[Excerpts from a dataset]
+--
Lemma apiResourceLess_total x y : apiResourceLess x y = false -> apiResourceLess y x = false -> x = y.
Proof.
  rewrite apiResourceLess_lex. intros H1 H2.
  destruct (lexBy_equiv _ _ _ _ H1 H2) as (E1 & H3 & H4). destruct (lexBy_equiv _ _ _ _ H3 H4) as (E2 & H5 & H6).
  destruct (lexBy_equiv _ _ _ _ H5 H6) as (E3 & H7 & H8). destruct (lexBy_equiv _ _ _ _ H7 H8) as (E4 & H9 & H10).
  destruct (lexBy_equiv _ _ _ _ H9 H10) as (E5 & _). destruct x, y. simpl in *. congruence.
Qed.

(** No two different taints agree on key and value: [taintLess] then orders them
    all. *)
Definition taints_ordered (c : FederatedCluster) : Prop := forall x y,
  x ∈ Taints c -> y ∈ Taints c -> t_Key x = t_Key y -> t_Value x = t_Value y -> x = y.

(** The same cluster, with its API resources listed in any order, and its taints
    in any order if it has [taints_ordered]. *)
Record similar (c c' : FederatedCluster) : Prop := {
  sim_Name : c_Name c' = c_Name c;
  sim_Labels : c_Labels c' = c_Labels c;
  sim_Taints : Taints c' = Taints c \/ taints_ordered c /\ Taints c' ≡ₚ Taints c;
  sim_API : APIResourceTypes (Status c') ≡ₚ APIResourceTypes (Status c)
}.

#[export] Instance similar_refl : Reflexive similar.
Proof. intros c. split; auto. Qed.

Lemma similar_taints c c' : similar c c' -> sort_slice taintLess (Taints c') = sort_slice taintLess (Taints c).
Proof using Type.
  intros [_ _ [->|[Hord Hp]] _]; [done|]. apply (sorted_perm_unique taintLess).
  - by rewrite !sort_slice_perm.
  - intros x y Hx Hy Hxy Hyx. rewrite elem_of_sort_slice, Hp in Hx, Hy.
    pose proof (taintLess_equiv x y Hxy Hyx) as [= Hk Hv]. by apply Hord.
  - apply sort_slice_sorted, _.
  - apply sort_slice_sorted, _.
Qed.

Lemma similar_api c c' : similar c c' ->
  sort_slice apiResourceLess (APIResourceTypes (Status c')) = sort_slice apiResourceLess (APIResourceTypes (Status c)).
Proof using Type.
  intros [_ _ _ Hp]. apply (sorted_perm_unique apiResourceLess).
  - by rewrite !sort_slice_perm.
  - intros x y _ _. apply apiResourceLess_total.
  - apply sort_slice_sorted, _.
  - apply sort_slice_sorted, _.
Qed.

(** [l] are the hashes of [cs]. *)
Definition hashed (hash : FederatedCluster -> string + string) (cs : list FederatedCluster)
    (l : list (string * string)) : Prop := Forall2 (fun c p => p.1 = c_Name c /\ hash c = inl p.2) cs l.

Definition insert_all (ret : gmap string string) (l : list (string * string)) : gmap string string :=
  foldl (fun m p => <[p.1 := p.2]> m) ret l.

Lemma hashClusters_iff hash ret cs m :
  hashClusters hash ret cs = inl m <-> exists l, hashed hash cs l /\ m = insert_all ret l.
Proof using Type.
  unfold hashed, insert_all. revert ret. induction cs as [|c cs IH]; intros ret; simpl; split.
  - intros [= <-]. exists []. split; [constructor|done].
  - intros (l & Hl & ->). by apply Forall2_nil_inv_l in Hl as ->.
  - destruct (hash c) as [h|] eqn:Eh; [|done]. intros (l & Hl & ->)%IH. exists ((c_Name c, h) :: l).
    split; [by constructor|done].
  - intros (l & Hl & ->). apply Forall2_cons_inv_l in Hl as ([n h] & l' & [Hn Hh] & Hl & ->). simpl in *. subst n.
    rewrite Hh. apply IH. by exists l'.
Qed.

Lemma hashed_fst hash cs l : hashed hash cs l -> l.*1 = c_Name <$> cs.
Proof. induction 1 as [|c p cs l [H _] _ IH]; [done|]. rewrite !fmap_cons. by rewrite H, IH. Qed.

Lemma insert_all_perm l l' : NoDup l.*1 -> l ≡ₚ l' -> insert_all ∅ l = insert_all ∅ l'.
Proof.
  intros Hnd Hp. assert (Hnd' : NoDup l'.*1) by (by rewrite <- Hp).
  pose proof (foldl_point_list (V := string) (fun (m : gmap string string) k => m !! k) (fun _ _ h => Some h)
    (fun m p => <[p.1 := p.2]> m)) as Hobs.
  assert (Hstep : forall (s : gmap string string) k v n,
    <[(k, v).1 := (k, v).2]> s !! n = if decide (n = k) then Some v else s !! n).
  { intros s k v n. simpl. case_decide as E; [subst; apply lookup_insert_eq|by rewrite lookup_insert_ne]. }
  apply map_eq. intros k. unfold insert_all. rewrite !(Hobs Hstep) by done.
  by rewrite (list_to_map_proper (M := gmap string) l l' Hnd Hp).
Qed.

Lemma hashed_similar hash cs l0 cs' l : (forall c c', similar c c' -> hash c' = hash c) ->
  cs ≡ₚ l0 -> Forall2 similar l0 cs' -> hashed hash cs l -> exists l', hashed hash cs' l' /\ l ≡ₚ l'.
Proof.
  intros Hhash Hp Hsim Hl. destruct (Permutation_Forall2 Hp Hl) as (l' & Hll' & Hl').
  exists l'. split; [|done]. clear Hll' Hp Hl. unfold hashed in *. revert cs' Hsim.
  induction Hl' as [|c p l0 l' [Hn Hh] _ IH]; intros cs' Hsim.
  - apply Forall2_nil_inv_l in Hsim as ->. constructor.
  - apply Forall2_cons_inv_l in Hsim as (c' & cs'' & Hc & Hsim & ->). constructor; [|by apply IH].
    by rewrite Hn, (Hhash _ _ Hc), (sim_Name _ _ Hc).
Qed.

Lemma hashClusters_similar hash cs l0 cs' m : (forall c c', similar c c' -> hash c' = hash c) ->
  cs ≡ₚ l0 -> Forall2 similar l0 cs' -> NoDup (c_Name <$> cs) ->
  hashClusters hash ∅ cs = inl m -> hashClusters hash ∅ cs' = inl m.
Proof using Type.
  intros Hhash Hp Hsim Hnd (l & Hl & ->)%hashClusters_iff. apply hashClusters_iff.
  destruct (hashed_similar hash cs l0 cs' l) as (l' & Hl' & Hll'); [done..|].
  exists l'. split; [done|]. apply insert_all_perm; [|done]. by rewrite (hashed_fst _ _ _ Hl).
Qed.

Lemma similar_names l0 cs' : Forall2 similar l0 cs' -> c_Name <$> cs' = c_Name <$> l0.
Proof. induction 1 as [|c c' l0 cs' H _ IH]; [done|]. rewrite !fmap_cons. by rewrite (sim_Name _ _ H), IH. Qed.

Lemma try_inl {A B} (x : A + string) (f : A -> B + string) b :
  try x f = inl b <-> exists a, x = inl a /\ f a = inl b.
Proof. unfold try. destruct x; naive_solver. Qed.

Lemma wrapError_inl {A} what (x : A + string) a : wrapError what x = inl a <-> x = inl a.
Proof. unfold wrapError. destruct x; naive_solver. Qed.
+--
▶ _TO DO_
Lines above that have "unfold": copy each of them.

▶ _REPLY TO THE TASK_
  unfold hashed, insert_all. revert ret. induction cs as [|c cs IH]; intros ret; simpl; split.
  apply map_eq. intros k. unfold insert_all. rewrite !(Hobs Hstep) by done.
  exists l'. split; [|done]. clear Hll' Hp Hl. unfold hashed in *. revert cs' Hsim.
Proof. unfold try. destruct x; naive_solver. Qed.
Proof. unfold wrapError. destruct x; naive_solver. Qed.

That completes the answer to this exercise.